Das Argument des Staates argumentierte, der Staat sei verpflichtet, das vorgeburtliche Leben zu schützen. Die Ungeborenen sind Menschen, und als solche haben sie gemäß der Verfassung Schutz, weil das Leben im Moment der Empfängnis vorhanden ist. Das texanische Gesetz war daher eine gültige Ausübung polizeilicher Befugnisse, die den Staaten vorbehalten waren, um die Gesundheit und Sicherheit der Bürger, einschließlich der Ungeborenen, zu schützen. Das Gesetz ist verfassungsrechtlich und sollte aufrechterhalten werden.

Mehrheitsmeinung

Am 22. Januar 1973 entschied der Oberste Gerichtshof, dass das Recht einer Frau auf Abtreibung in das durch die Vierzehnte Änderung geschützte Recht auf Privatsphäre fällt. Die Entscheidung gab einer Frau das Recht auf Abtreibung während der gesamten Schwangerschaft und definierte verschiedene staatliche Interessen zur Regelung der Abtreibung im zweiten und dritten Trimester.
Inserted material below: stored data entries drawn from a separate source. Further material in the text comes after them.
(** * Oracle-to-Parquet extraction pipeline: [run_all.py]

    A shallow embedding of [pull_oracle_n_upload_to_fabric/run_all.py].

    - Python [str] values are [string]s; [str.upper] acts on the ASCII
      letters (identifiers of the Oracle catalog).
    - Python [int]s are [Z], printed in decimal as an f-string does.
    - [None] is [option]'s [None]; truthiness of an optional string is
      [truthy].
    - The database driver, pandas, the file system and the OneLake client are
      external collaborators: their answers are fields of a [world] record,
      each a function of the history of calls made so far.
    - Exceptions are values of [exn]; a computation returns [Return v] or
      [Raise e] together with the events it performed. *)

From Stdlib Require Import String Ascii List ZArith Lia Bool DecimalString.
Import ListNotations.
Open Scope string_scope.

Set Implicit Arguments.

(** ** Strings as Python prints them *)

Module PyStr.

Definition nl : string := String (ascii_of_nat 10) EmptyString.
Definition dq : string := String (ascii_of_nat 34) EmptyString.
Definition sq : string := String (ascii_of_nat 39) EmptyString.

(** [f"{n}"] for an [int]. *)
Definition str_of_Z (z : Z) : string := NilZero.string_of_int (Z.to_int z).

(** [str.upper] on one character (ASCII letters). *)
Definition upper_ascii (c : ascii) : ascii :=
  let n := nat_of_ascii c in
  if (97 <=? n)%nat && (n <=? 122)%nat then ascii_of_nat (n - 32) else c.

(** [s.upper()] *)
Fixpoint upper (s : string) : string :=
  match s with
  | EmptyString => EmptyString
  | String c r => String (upper_ascii c) (upper r)
  end.

(** [ch in s] for a one-character needle. *)
Fixpoint contains_char (ch : ascii) (s : string) : bool :=
  match s with
  | EmptyString => false
  | String c r => if Ascii.eqb c ch then true else contains_char ch r
  end.

(** [s.split(ch, 1)]: at most one split, at the first occurrence. *)
Fixpoint split1 (ch : ascii) (s : string) : list string :=
  match s with
  | EmptyString => [EmptyString]
  | String c r =>
      if Ascii.eqb c ch then [EmptyString; r]
      else match split1 ch r with
           | x :: rest => String c x :: rest
           | [] => [String c EmptyString]
           end
  end.

(** [sep.join(parts)] *)
Definition join (sep : string) (parts : list string) : string :=
  String.concat sep parts.

(** Truthiness of a value that is [None] or a [str]. *)
Definition truthy (v : option string) : bool :=
  match v with
  | Some (String _ _) => true
  | _ => false
  end.

(** [all([...])] over such values. *)
Definition all (vs : list (option string)) : bool := forallb truthy vs.

(** [os.path.join(a, b)] (POSIX). *)
Fixpoint ends_with_slash (s : string) : bool :=
  match s with
  | EmptyString => false
  | String c EmptyString => Ascii.eqb c "/"
  | String _ r => ends_with_slash r
  end.

Definition os_path_join (a b : string) : string :=
  match b with
  | String "/" _ => b
  | _ => match a with
         | EmptyString => b
         | _ => if ends_with_slash a then a ++ b else a ++ "/" ++ b
         end
  end.

End PyStr.
Import PyStr.

(** ** The query builder *)

(** One row of [ALL_TAB_COLUMNS]: [(COLUMN_NAME, DATA_TYPE)]. *)
Definition column := (string * string)%type.

(** [f'"{c}"'] *)
Definition quoted (c : string) : string := dq ++ c ++ dq.

(** [f'CAST("{c}" AS NUMBER({precision},{scale})) AS "{c}"'] *)
Definition cast_clause (precision scale : Z) (c : string) : string :=
  "CAST(" ++ quoted c ++ " AS NUMBER(" ++ str_of_Z precision ++ ","
          ++ str_of_Z scale ++ ")) AS " ++ quoted c.

(** The element of the list comprehension of [generate_select_query]. *)
Definition select_clause (precision scale : Z) (col : column) : string :=
  let '(c, dt) := col in
  if String.eqb dt "NUMBER" then cast_clause precision scale c else quoted c.

Definition select_clauses (precision scale : Z) (column_metadata : list column)
  : list string :=
  map (select_clause precision scale) column_metadata.

(** [",\n  "] *)
Definition clause_sep : string := "," ++ nl ++ "  ".

(** The final f-string of [generate_select_query]. *)
Definition select_text (owner_name table_name_only : string)
  (clauses : list string) : string :=
  "SELECT" ++ nl ++ "  " ++ join clause_sep clauses ++ nl ++ "FROM "
           ++ quoted (upper owner_name) ++ "." ++ quoted (upper table_name_only).

Definition generate_select_query (owner_name table_name_only : string)
  (column_metadata : list column) (precision scale : Z) : option string :=
  match column_metadata with
  | [] => None
  | _ =>
      let clauses := select_clauses precision scale column_metadata in
      match clauses with
      | [] => None
      | _ => Some (select_text owner_name table_name_only clauses)
      end
  end.

(** A clause [cl] references column [c]: it is the plain quoted column or the
    cast of that column aliased back to its own name. *)
Definition references (precision scale : Z) (cl c : string) : Prop :=
  cl = quoted c \/ cl = cast_clause precision scale c.

(** The numeric clause as the specification words it, with the keyword
    [NUMERIC]. *)
Definition spec_numeric_clause (precision scale : Z) (c : string) : string :=
  "CAST(" ++ quoted c ++ " AS NUMERIC(" ++ str_of_Z precision ++ ","
          ++ str_of_Z scale ++ ")) AS " ++ quoted c.

(** The query of the specification's end-to-end scenario, on one line. *)
Definition spec_sales_orders_query : string :=
  "SELECT " ++ quoted "ID" ++ ", CAST(" ++ quoted "AMOUNT"
            ++ " AS NUMBER(22,0)) AS " ++ quoted "AMOUNT" ++ ", "
            ++ quoted "STATUS" ++ " FROM " ++ quoted "SALES" ++ "."
            ++ quoted "ORDERS".

(** ** Exceptions, events and the outside world *)

Inductive exn : Type :=
| OracleDatabaseError (msg : string)   (* oracledb.DatabaseError *)
| PandasDatabaseError (msg : string)   (* pd.errors.DatabaseError *)
| OtherException (msg : string)        (* any other subclass of Exception *)
| SystemExit.                          (* raised by exit(); not an Exception *)

(** [f"{e}"] *)
Definition exn_str (e : exn) : string :=
  match e with
  | OracleDatabaseError m | PandasDatabaseError m | OtherException m => m
  | SystemExit => ""
  end.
  • Im ersten Trimester konnte der Staat (dh jede Regierung) Abtreibung nur als ärztliche Entscheidung behandeln und dem Arzt der Frau ein medizinisches Urteil überlassen.
  • Im zweiten Trimester (vor der Lebensfähigkeit) wurde das Interesse des Staates als legitim angesehen, wenn er die Gesundheit der Mutter schützte.
  • Nach der Überlebensfähigkeit des Fötus (der wahrscheinlichen Fähigkeit des Fötus, außerhalb der Gebärmutter zu überleben und sich davon zu trennen), könnte das Potenzial des menschlichen Lebens als legitimes staatliches Interesse betrachtet werden. Der Staat könnte "Abtreibung regulieren oder sogar verbieten", solange Leben und Gesundheit der Mutter geschützt sind.
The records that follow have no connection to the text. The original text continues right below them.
Lemma getJsonProp_string_value_witness :
  exists r, getJsonProp (lit "name") json_sample = Ok (r, json_sample) /\
    to_string r = lit "John" /\
    m_originalPointer r = m_originalPointer json_sample.
Proof.
  apply (@getJsonProp_string_value json_sample (lit "name") (lit "{") []
           (lit " ") (lit "John")
           (unq ", 'age': 30, 'array': [1,2,3], 'obj': {'nested': 'value'}}")).
  - reflexivity.
  - apply find_text_Some. reflexivity.
  - reflexivity.
  - reflexivity.
  - simpl. intros [H|[H|[H|[H|H]]]]; try discriminate H. exact H.
Defined.

(** X15: [getJsonProp] on an unquoted value (a number, true, null).  When
    the first ["name"] is followed by white space, a colon, white space and
    a value that starts with a character other than white space, a double
    quote, [[] and [{], and holds none of the terminators
    [, space \r \n ] }], then: if a terminator follows the value, the
    result is the value; if the view ends with the value, the result is the
    empty sentinel.  The receiver is unchanged in both cases. *)
Theorem getJsonProp_scalar_value (c : PatternSeeker)
    (prop pre ws1 ws2 : text) (v0 : ascii) (vs : text) :
  first_at (DOUBLE_QUOTE ++ prop ++ DOUBLE_QUOTE) (to_string c)
    (length pre) ->
  forallb isspace ws1 = true ->
  forallb isspace ws2 = true ->
  isspace v0 = false ->
  v0 <> dquote -> v0 <> "["%char -> v0 <> "{"%char ->
  (forall x, In x (v0 :: vs) -> ~ In x json_terminators) ->
  (forall t post,
     In t json_terminators ->
     to_string c =
       pre ++ (DOUBLE_QUOTE ++ prop ++ DOUBLE_QUOTE) ++ ws1
           ++ ":"%char :: ws2 ++ ((v0 :: vs) ++ t :: post) ->
     exists r, getJsonProp prop c = Ok (r, c) /\
       to_string r = v0 :: vs /\
       m_originalPointer r = m_originalPointer c) /\
  (to_string c =
     pre ++ (DOUBLE_QUOTE ++ prop ++ DOUBLE_QUOTE) ++ ws1
         ++ ":"%char :: ws2 ++ (v0 :: vs) ->
   getJsonProp prop c = Ok (PatternSeeker_default, c)).
Proof.
  intros Hname Hws1 Hws2 Hsp Hq Ha Ho Hval.
  assert (Tw : forall tail, take_while isspace ((v0 :: vs) ++ tail) = [])
    by (intros tail; simpl; now rewrite Hsp).
  assert (Dispatch : forall c4 tail,
            to_string c4 = (v0 :: vs) ++ tail ->
            json_value c4 = extractUntilOneOf json_terminators none c4).
  { intros c4 tail S4. unfold json_value, bind, reading.
    rewrite expect_run.
    unfold startsWith, sv.starts_with. fold (to_string c4). rewrite S4.
    simpl starts_with_text.
    apply Ascii.eqb_neq in Hq, Ha, Ho.
    rewrite Hq. cbn [andb]. cbv beta iota.
    fold (to_string c4). rewrite S4.
    change (lit "[") with ["["%char]. cbn [starts_with_text app].
    rewrite Ha. cbn [andb]. cbv beta iota.
    fold (to_string c4). rewrite S4.
    change (lit "{") with ["{"%char]. cbn [starts_with_text app].
    now rewrite Ho. }
  split.
  - intros t post Ht Hs.
    destruct (@getJsonProp_reaches_value c prop pre ws1 ws2
                ((v0 :: vs) ++ t :: post) Hs Hname Hws1 Hws2 (Tw _))
      as (c4 & S4 & O4 & ->).
    rewrite (Dispatch c4 _ S4), extractUntilOneOf_run, S4,
      (@find_first_of_text_at json_terminators (v0 :: vs) t post Ht Hval).
    eexists. split; [reflexivity|].
    rewrite to_string_slice, S4.
    split; [apply firstn_length_app | exact O4].
  - intros Hs.
    rewrite <- (app_nil_r (v0 :: vs)) in Hs.
    destruct (@getJsonProp_reaches_value c prop pre ws1 ws2
                ((v0 :: vs) ++ []) Hs Hname Hws1 Hws2 (Tw _))
      as (c4 & S4 & O4 & ->).
    rewrite (Dispatch c4 _ S4), extractUntilOneOf_run, S4, app_nil_r.
    now rewrite find_first_of_text_None by exact Hval.
Qed.

Lemma getJsonProp_scalar_value_witness :
  (exists r, getJsonProp (lit "age") json_sample = Ok (r, json_sample) /\
     to_string r = lit "30" /\
     m_originalPointer r = m_originalPointer json_sample) /\
  getJsonProp (lit "age") open_number_sample =
    Ok (PatternSeeker_default, open_number_sample).
Proof.
  split.
  - apply (proj1 (@getJsonProp_scalar_value json_sample (lit "age")
             (unq "{'name': 'John', ") [] (lit " ") "3"%char (lit "0")
             ltac:(apply find_text_Some; reflexivity)
             eq_refl eq_refl eq_refl
             ltac:(discriminate) ltac:(discriminate) ltac:(discriminate)
             ltac:(intros x [<-|[<-|[]]] H; simpl in H;
                   repeat (destruct H as [H|H]; [discriminate H|]);
                   exact H))
           ","%char
           (unq " 'array': [1,2,3], 'obj': {'nested': 'value'}}")).
    + simpl. tauto.
    + reflexivity.
  - apply (proj2 (@getJsonProp_scalar_value open_number_sample (lit "age")
             [] [] (lit " ") "3"%char (lit "0")
             ltac:(apply find_text_Some; reflexivity)
             eq_refl eq_refl eq_refl
             ltac:(discriminate) ltac:(discriminate) ltac:(discriminate)
             ltac:(intros x [<-|[<-|[]]] H; simpl in H;
                   repeat (destruct H as [H|H]; [discriminate H|]);
                   exact H))).
    reflexivity.
Defined.

(** X16: what [getJsonProp] needs before the value.  When ["name"] does
    not occur in the view the result is the empty sentinel; so it is when
    the first ["name"] is followed, after white space, by anything but a
    colon (the end of the view included).  The receiver is unchanged. *)
Theorem getJsonProp_needs_name_and_colon (c : PatternSeeker) (prop : text) :
  (absent (DOUBLE_QUOTE ++ prop ++ DOUBLE_QUOTE) (to_string c) ->
     getJsonProp prop c = Ok (PatternSeeker_default, c)) /\
  (forall pre ws rest,
     to_string c =
       pre ++ (DOUBLE_QUOTE ++ prop ++ DOUBLE_QUOTE) ++ ws ++ rest ->
     first_at (DOUBLE_QUOTE ++ prop ++ DOUBLE_QUOTE) (to_string c)
       (length pre) ->
     forallb isspace ws = true ->
     take_while isspace rest = [] ->
     starts_with_text rest (lit ":") = false ->
     getJsonProp prop c = Ok (PatternSeeker_default, c)).
Proof.
  rewrite getJsonProp_json_value. unfold on_copy, bind.
  set (key := DOUBLE_QUOTE ++ prop ++ DOUBLE_QUOTE). split.
  - intros H. apply find_text_None in H. now rewrite to_run, H.
  - intros pre ws rest Hs Hname Hws Hrest Hcolon.
    apply find_text_Some in Hname.
    rewrite to_run, Hname. cbn [negb moved].
    set (c1 := advanced (length pre + length key) c).
    assert (S1 : to_string c1 = ws ++ rest).
    { unfold c1. now rewrite to_string_advanced, Hs, skipn_app_app. }
    rewrite skipWhiteSpaces_run, S1, take_while_app_forall, Hrest, app_nil_r
      by assumption.
    rewrite expect_run.
    assert (E : startsWith (lit ":") (advanced (length ws) c1) = false).
    { unfold startsWith, sv.starts_with.
      fold (to_string (advanced (length ws) c1)).
      now rewrite to_string_advanced, S1, skipn_length_app. }
    now rewrite E.
Qed.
Mehrheit: Harry A. Blackmun (für The Court), William J. Brennan, Lewis F. Powell Jr., Thurgood Marshall. Parallel dazu: Warren Burger, William Orville Douglas und Potter Stewart

Abweichende Meinung

In seiner abweichenden Meinung vertrat der Richter William H. Rehnquist die Auffassung, dass die Framers des Vierzehnten Änderungsantrags nicht beabsichtigten, ein Recht auf Privatsphäre zu schützen, ein Recht, das sie nicht anerkannten, und dass sie definitiv nicht beabsichtigten, die Entscheidung einer Frau zu schützen eine Abtreibung habenJustice Rehnquist argumentierte weiter, dass das einzige Recht auf Privatsphäre dasjenige ist, das durch das Verbot unangemessener Durchsuchungen und Anfälle durch die Vierte Änderung geschützt wird. Die Neunte Änderung gilt hier nicht.
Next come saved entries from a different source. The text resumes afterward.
(** C3 as stated fails: the model has two scales and one appearance model;
    construction returns, and the fitter has one algorithm, not two. *)
Lemma construction_returns_fewer_algorithms :
  let m := Example.model_short in
  n_scales m = 2
  ∧ (Run.gauss_newton m).1 = Ok 8%positive
  ∧ fitter_attr (Run.gauss_newton m).2 8%positive "algorithms"
    = Some (VAlgorithms
              [Algorithm Inverse
                 (GaussNewtonBaseInterface 1 21 (PDM 11) true 101
                    SamplingNone (17, 17) "no_op")]).
Proof. vm_compute. repeat split. Qed.

(** C4 as stated fails: an empty sampling list for a model with two scales
    would be refused by [checks.check_sampling], but the shape-component
    check runs first; when it refuses [n_shape], construction raises its
    error, not the one of the sampling check. *)
Lemma sampling_error_hidden_by_n_shape_error :
  length ([] : list sampling_entry) ≠ n_scales Example.model
  ∧ checks.check_sampling (SamplingList []) (n_scales Example.model)
    = inl (ValueError "sampling: one entry per scale is needed")
  ∧ (GaussNewtonAPSFitter.new Example.at_most_three checks.check_sampling
       7%positive Inverse (Some 5) true (SamplingList [])
       (Example.store Example.model)).1
    = Raise (ValueError "n_shape").
Proof. vm_compute. repeat split. lia. Qed.

(** A list with one entry for a model with two scales. *)
Lemma sampling_count_example :
  GaussNewtonAPSFitter.new Example.accept_n_shape checks.check_sampling
    7%positive Inverse None true (SamplingList [SamplingNone])
    (Example.store Example.model)
  = (Raise (ValueError "sampling: one entry per scale is needed"),
     <[fresh (dom (Example.store Example.model))
       := FitterObject {["_model" := VRef 7%positive]}]>
       (Example.store Example.model))
  ∧ fitter_attr
      (<[fresh (dom (Example.store Example.model))
         := FitterObject {["_model" := VRef 7%positive]}]>
         (Example.store Example.model))
      (fresh (dom (Example.store Example.model))) "algorithms" = None.
Proof.
  refine (proj1 (proj2 (proj2
            (sampling_count_is_checked Example.accept_n_shape 7%positive
               Inverse None true (Example.store Example.model)
               Example.model _ _)))
            checks.check_sampling (SamplingList [SamplingNone]) _ _).
  - reflexivity.
  - reflexivity.
  - reflexivity.
Defined.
Schließlich gelangte er zu dem Schluss, dass die Entscheidung des Gerichtshofs keine geeignete Entscheidung sei, da diese Frage ein sorgfältiges Abwägen der Interessen der Frau gegen die Interessen des Staates erfordert, sondern vielmehr eine Frage war, die dem Staat überlassen bleiben musste Gesetzgebungen zu lösen.

Dissensing: William H. Rehnquist (für The Court), Byron R. White

Der Aufprall

Das texanische Statut wurde in toto niedergeschlagen, und außerdem legalisierte Roe v. Wade die Abtreibung in den Vereinigten Staaten, die in vielen Staaten überhaupt nicht legal war und in anderen Ländern gesetzlich eingeschränkt war.

Alle staatlichen Gesetze, die den Zugang von Frauen zu Schwangerschaftsabbrüchen während des ersten Schwangerschaftstrimesters einschränkten, wurden durch die Entscheidung Roe v. Wade aufgehoben. Staatliche Gesetze, die diesen Zugang im zweiten Trimester einschränken, wurden nur dann aufrechterhalten, wenn die Einschränkungen zum Schutz der Gesundheit der Schwangeren waren.

Quellen

  • Greenhouse, Linda und Reva B. Siegel. "Vor (und nach) Roe V. Wade: Neue Fragen zu Backlash." Das Yale Law Journal 120,8 (2011): 2028–87. Drucken.
  • Joffe, Carole. "Roe V. Wade um 30: Wie sieht es mit der Abtreibungsversorgung aus?" Perspektiven auf sexuelle und reproduktive Gesundheit 35,1 (2003): 29–33. Drucken.
  • Klorman, Renee und Laura Butterbaugh. "Roe V. Wade wird 25 Jahre alt." Von unseren Rücken 28,2 (1998): 14-15. Drucken.
  • Langer, Emily. "Norma McCorvey, Jane Roe von Roe gegen Wade, die Abtreibung landesweit legalisiert, stirbt mit 69 Jahren." Das WAshington Post 28. Februar 2017.
  • Skelton, Chris. Roe v. Wade, 410, US 113 (1973). Justia
  • Fälle des Obersten Gerichts: Roe v. Wade. "Die interaktive Verfassung der Vereinigten Staaten." Prentice-Halle 2003.
  • Ziegler, Mary. "Der Rahmen eines Wahlrechts: Roe V. Wade und die sich ändernde Debatte über das Abtreibungsgesetz." Gesetz und Geschichte 27,2 (2009): 281-330. Drucken.